Stored data entries =>

-- -- --

(* ===== verification/Metaqueue.v ===== *)
(** * The control queues between the prototype's processes and its monitor

    [common/metaqueue.h]: the control message, the placement of the four queues
    of a pair in its memory, and the transfer of a long message in elements of
    13 bytes; with the message codes of [common/helper.h]. *)

From Stdlib Require Import ZArith Lia.
From stdpp Require Import numbers base gmap list.
From S2P Require Import Prelude LocklessQueue.
Import LocklessQueue.

Module Metaqueue.

(** The anonymous enumeration of [helper.h]. *)
Inductive command_t :=
  | REQ_NOP | REQ_THRTEST | REQ_THRTEST_INIT | REQ_PING | REQ_CLOSE | REQ_LISTEN
  | REQ_ACCEPT | REQ_CONNECT | RES_ERROR | RES_SUCCESS | RES_NEWCONNECTION
  | REQ_FORK | RES_FORK | RES_PUSH_FORK | REQ_RELAY_RECV | RTS_RELAY | FIN_FORK
  | REQ_RDMA_CONNECT | RES_RDMA_NEWCONNECTION | LONG_MSG | LONG_MSG_HEAD
  | RDMA_QP_INFO | RDMA_QP_ACK.

#[export] Instance command_eq_dec : EqDecision command_t.
Proof. solve_decision. Defined.

(** The members of the union.  A message is written and read through the same
    member; a field that is left unset is [None]. *)
Inductive ctl_body :=
  | raw (bytes : list Z)
  | req_close (port listen_fd : Z)
  | req_connect (port fd : Z) (isRDMA : bool)
  | resp_connect (shm_key : Z) (fd port : option Z) (loc : Z) (isRDMA : option bool)
  | resp_command (res_code : option command_t) (err_code : option Z)
  | req_listen (port is_reuseaddr : Z)
  | req_accept (port : Z)
  | req_fork (old_tid token : Z)
  | req_relay_recv (shmem req_fd peer_fd : Z)
  | resp_fork (oldshmemkey newshmemkey : Z)
  | push_fork (oldshmemkey newshmemkey0 newshmemkey1 : Z)
  | long_msg_head (len : Z) (subcommand : command_t)
  | test_payload (v : Z)
  | unset.

Record metaqueue_ctl_element := mkCtl { command : command_t; body : ctl_body }.

Definition MAX_METAQUEUE_SIZE : Z := 256.

(** ** Placement

    A queue of the pair: where it starts, and whether [init] makes it the
    receiving end; [false] is index 0 and [true] index 1. *)
Record placed := mkPlaced { p_base : Z; p_receiver : bool }.

Record metaqueue_t := mkMetaqueue { q : bool -> placed; q_emergency : bool -> placed }.

Definition q_size : Z := getmemsize MAX_METAQUEUE_SIZE.

Definition get_sharememsize : Z := q_size * 2 + q_size * 2.

Definition init_memlayout (baseaddr : Z) (loc : bool) : metaqueue_t :=
  let b0 := baseaddr in
  let b1 := b0 + q_size in
  let b2 := b1 + q_size in
  let b3 := b2 + q_size in
  mkMetaqueue
    (fun i => if bool_decide (i = loc) then mkPlaced b0 loc else mkPlaced b1 (negb loc))
    (fun i => if bool_decide (i = loc) then mkPlaced b2 loc else mkPlaced b3 (negb loc)).

(** The remote address [initRDMA] gives each queue. *)
Definition initRDMA (remote_addr : Z) (loc : bool) : (bool -> Z) * (bool -> Z) :=
  let r0 := remote_addr in
  let r1 := u64 (r0 + q_size) in
  let r2 := u64 (r1 + q_size) in
  let r3 := u64 (r2 + q_size) in
  ((fun i => if bool_decide (i = loc) then r0 else r1),
   (fun i => if bool_decide (i = loc) then r2 else r3)).

(** [mem_init]: the slots of all four queues are cleared. *)
Definition mem_init {T} (m : shm T * shm T * (shm T * shm T)) (zero : T) : shm T * shm T * (shm T * shm T) :=
  let '(m0, m1, (e0, e1)) := m in
  let clr m := init_mem MAX_METAQUEUE_SIZE m zero in
  (clr m0, clr m1, (clr e0, clr e1)).

(** ** Long messages *)

Definition chunk_size : Z := 13.

(** The loop of [push_longmsg]: [left] are the bytes still to send and [buf]
    the contents of [ele.raw], which [memcpy] overwrites from the start. *)
Fixpoint push_chunks (fuel : nat) (left buf : list Z) : list metaqueue_ctl_element :=
  match fuel with
  | O => []
  | S fuel =>
      let len_left := Z.of_nat (length left) in
      if 0 <? len_left then
        let this_len := if chunk_size <? len_left then chunk_size else len_left in
        let buf := memcpy_at buf 0 left this_len in
        mkCtl LONG_MSG (raw buf) :: push_chunks fuel (drop (Z.to_nat this_len) left) buf
      else []
  end.

(** The elements [push_longmsg] pushes; [buf] is what the union holds besides
    the header. *)
Definition push_longmsg (data buf : list Z) (subcommand : command_t) : list metaqueue_ctl_element :=
  mkCtl LONG_MSG_HEAD (long_msg_head (Z.of_nat (length data)) subcommand)
  :: push_chunks (length data) data buf.

(** [pop_longmsg] on the elements that arrive: [None] is the fatal error, or a
    wait for an element that does not come. *)
Fixpoint pop_longmsg (fuel : nat) (len_left : Z) (arriving : list metaqueue_ctl_element)
    : option (list Z * list metaqueue_ctl_element) :=
  if 0 <? len_left then
    match fuel, arriving with
    | S fuel, mkCtl LONG_MSG (raw bytes) :: arriving =>
        let this_len := if chunk_size <? len_left then chunk_size else len_left in
        match pop_longmsg fuel (len_left - this_len) arriving with
        | None => None
        | Some (rest, arriving) => Some (take (Z.to_nat this_len) bytes ++ rest, arriving)
        end
    | _, _ => None
    end
  else Some ([], arriving).

(** ** Theorems *)

(** Both ends of a pair of control queues agree on the memory.  For each of
    the two kinds of queue, the end at [loc] = 0 sends where the end at [loc] =
    1 receives and receives where it sends; the four queues are disjoint and
    together fill exactly the shared memory; and an RDMA write addresses the
    same offset of the peer's memory. *)
Theorem metaqueue_layout (base remote : Z) (loc i : bool) :
  0 <= remote -> remote + get_sharememsize < 2 ^ 64 ->
  let here := init_memlayout base loc in
  let there := init_memlayout base (negb loc) in
  p_base (q here i) = p_base (q there (negb i)) /\ p_receiver (q here i) = i
  /\ p_base (q_emergency here i) = p_base (q_emergency there (negb i)) /\ p_receiver (q_emergency here i) = i
  /\ p_base <$> [q here loc; q here (negb loc); q_emergency here loc; q_emergency here (negb loc)]
     = (fun k => base + k * q_size) <$> [0; 1; 2; 3]
  /\ get_sharememsize = 4 * q_size
  /\ (initRDMA remote loc).1 i = remote + (p_base (q here i) - base)
  /\ (initRDMA remote loc).2 i = remote + (p_base (q_emergency here i) - base).
Proof.
  intros Hr Hfit. assert (Hq : q_size = 4160) by done. unfold get_sharememsize in *. rewrite Hq in *.
  assert (Hu : forall k, 0 <= k <= 3 -> u64 (remote + k * 4160) = remote + k * 4160).
  { intros k Hk. apply uwrap_small. unfold is_uint. lia. }
  pose proof (Hu 1 ltac:(lia)) as H1. pose proof (Hu 2 ltac:(lia)) as H2. pose proof (Hu 3 ltac:(lia)) as H3.
  unfold initRDMA, init_memlayout. rewrite Hq. rewrite !uwrap_add_l, <- !Z.add_assoc.
  change (4160 + (4160 + 4160)) with (3 * 4160). change (4160 + 4160) with (2 * 4160).
  rewrite H2, H3. change (u64 (remote + 4160)) with (u64 (remote + 1 * 4160)). rewrite H1.
  destruct loc, i; simpl; split_and!; try done; try lia; repeat f_equal; lia.
Qed.

Lemma metaqueue_layout_witness :
  p_base (q (init_memlayout 4096 false) false) = p_base (q (init_memlayout 4096 true) true).
Proof. apply (metaqueue_layout 4096 8192 false false); vm_compute; congruence. Defined.

Lemma take_memcpy (buf left : list Z) n :
  0 <= n <= Z.of_nat (length left) -> n <= Z.of_nat (length buf) ->
  take (Z.to_nat n) (memcpy_at buf 0 left n) = take (Z.to_nat n) left.
Proof.
  intros Hn Hb. apply list_eq. intros i. destruct (decide (i < Z.to_nat n)%nat) as [Hi|Hi].
  - rewrite !lookup_take_lt by done. rewrite memcpy_at_inside by lia. by rewrite Nat.sub_0_r.
  - by rewrite !lookup_take_ge by lia.
Qed.

Lemma pop_push_chunks n left buf rest :
  (length left <= n)%nat -> length buf = 13%nat ->
  pop_longmsg n (Z.of_nat (length left)) (push_chunks n left buf ++ rest) = Some (left, rest).
Proof.
  revert left buf. induction n as [|n IH]; intros left buf Hn Hb; cbn [pop_longmsg push_chunks].
  { by destruct left; [|simpl in Hn; lia]. }
  destruct (Z.ltb_spec 0 (Z.of_nat (length left))) as [Hpos|Hz].
  2: { destruct left; [done|simpl in Hz; lia]. }
  set (k := if chunk_size <? Z.of_nat (length left) then chunk_size else Z.of_nat (length left)).
  assert (Hk : 0 < k <= Z.of_nat (length left) /\ k <= 13).
  { unfold k, chunk_size. destruct (Z.ltb_spec 13 (Z.of_nat (length left))); lia. }
  cbn [app]. fold k.
  replace (Z.of_nat (length left) - k) with (Z.of_nat (length (drop (Z.to_nat k) left))) by (rewrite length_drop; lia).
  rewrite IH by (rewrite ?length_drop, ?memcpy_at_length; lia).
  rewrite take_memcpy by lia. by rewrite take_drop.
Qed.

(** A long message arrives as it was sent.  Whatever the union held before,
    after its header [pop_longmsg] reassembles exactly the bytes that
    [push_longmsg] was given, and leaves the elements behind the message in the
    queue. *)
Theorem longmsg_roundtrip (data buf : list Z) (subcommand : command_t) (rest : list metaqueue_ctl_element) :
  length buf = 13%nat ->
  exists chunks, push_longmsg data buf subcommand
      = mkCtl LONG_MSG_HEAD (long_msg_head (Z.of_nat (length data)) subcommand) :: chunks
    /\ pop_longmsg (length data) (Z.of_nat (length data)) (chunks ++ rest) = Some (data, rest).
Proof. intros Hb. eexists. split; [done|]. by apply pop_push_chunks. Qed.

Lemma longmsg_roundtrip_witness :
  exists chunks, length chunks = 2%nat
    /\ pop_longmsg 15 15 (chunks ++ [mkCtl REQ_NOP unset]) = Some (seqZ 1 15, [mkCtl REQ_NOP unset]).
Proof.
  destruct (longmsg_roundtrip (seqZ 1 15) (replicate 13 0) RDMA_QP_INFO [mkCtl REQ_NOP unset] eq_refl)
    as (chunks & Hp & Hr).
  exists chunks. split; [|exact Hr]. vm_compute in Hp. injection Hp as <-. done.
Defined.

End Metaqueue.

-- -- --

WHAT IS EXPECTED =>
In the entries above, find the line with "of a pair in" and the line with "listen_fd : Z)", then set down exactly those two and every line between them, nothing else.

TASK OUTPUT =>
    of a pair in its memory, and the transfer of a long message in elements of
    13 bytes; with the message codes of [common/helper.h]. *)

From Stdlib Require Import ZArith Lia.
From stdpp Require Import numbers base gmap list.
From S2P Require Import Prelude LocklessQueue.
Import LocklessQueue.

Module Metaqueue.

(** The anonymous enumeration of [helper.h]. *)
Inductive command_t :=
  | REQ_NOP | REQ_THRTEST | REQ_THRTEST_INIT | REQ_PING | REQ_CLOSE | REQ_LISTEN
  | REQ_ACCEPT | REQ_CONNECT | RES_ERROR | RES_SUCCESS | RES_NEWCONNECTION
  | REQ_FORK | RES_FORK | RES_PUSH_FORK | REQ_RELAY_RECV | RTS_RELAY | FIN_FORK
  | REQ_RDMA_CONNECT | RES_RDMA_NEWCONNECTION | LONG_MSG | LONG_MSG_HEAD
  | RDMA_QP_INFO | RDMA_QP_ACK.

#[export] Instance command_eq_dec : EqDecision command_t.
Proof. solve_decision. Defined.

(** The members of the union.  A message is written and read through the same
    member; a field that is left unset is [None]. *)
Inductive ctl_body :=
  | raw (bytes : list Z)
  | req_close (port listen_fd : Z)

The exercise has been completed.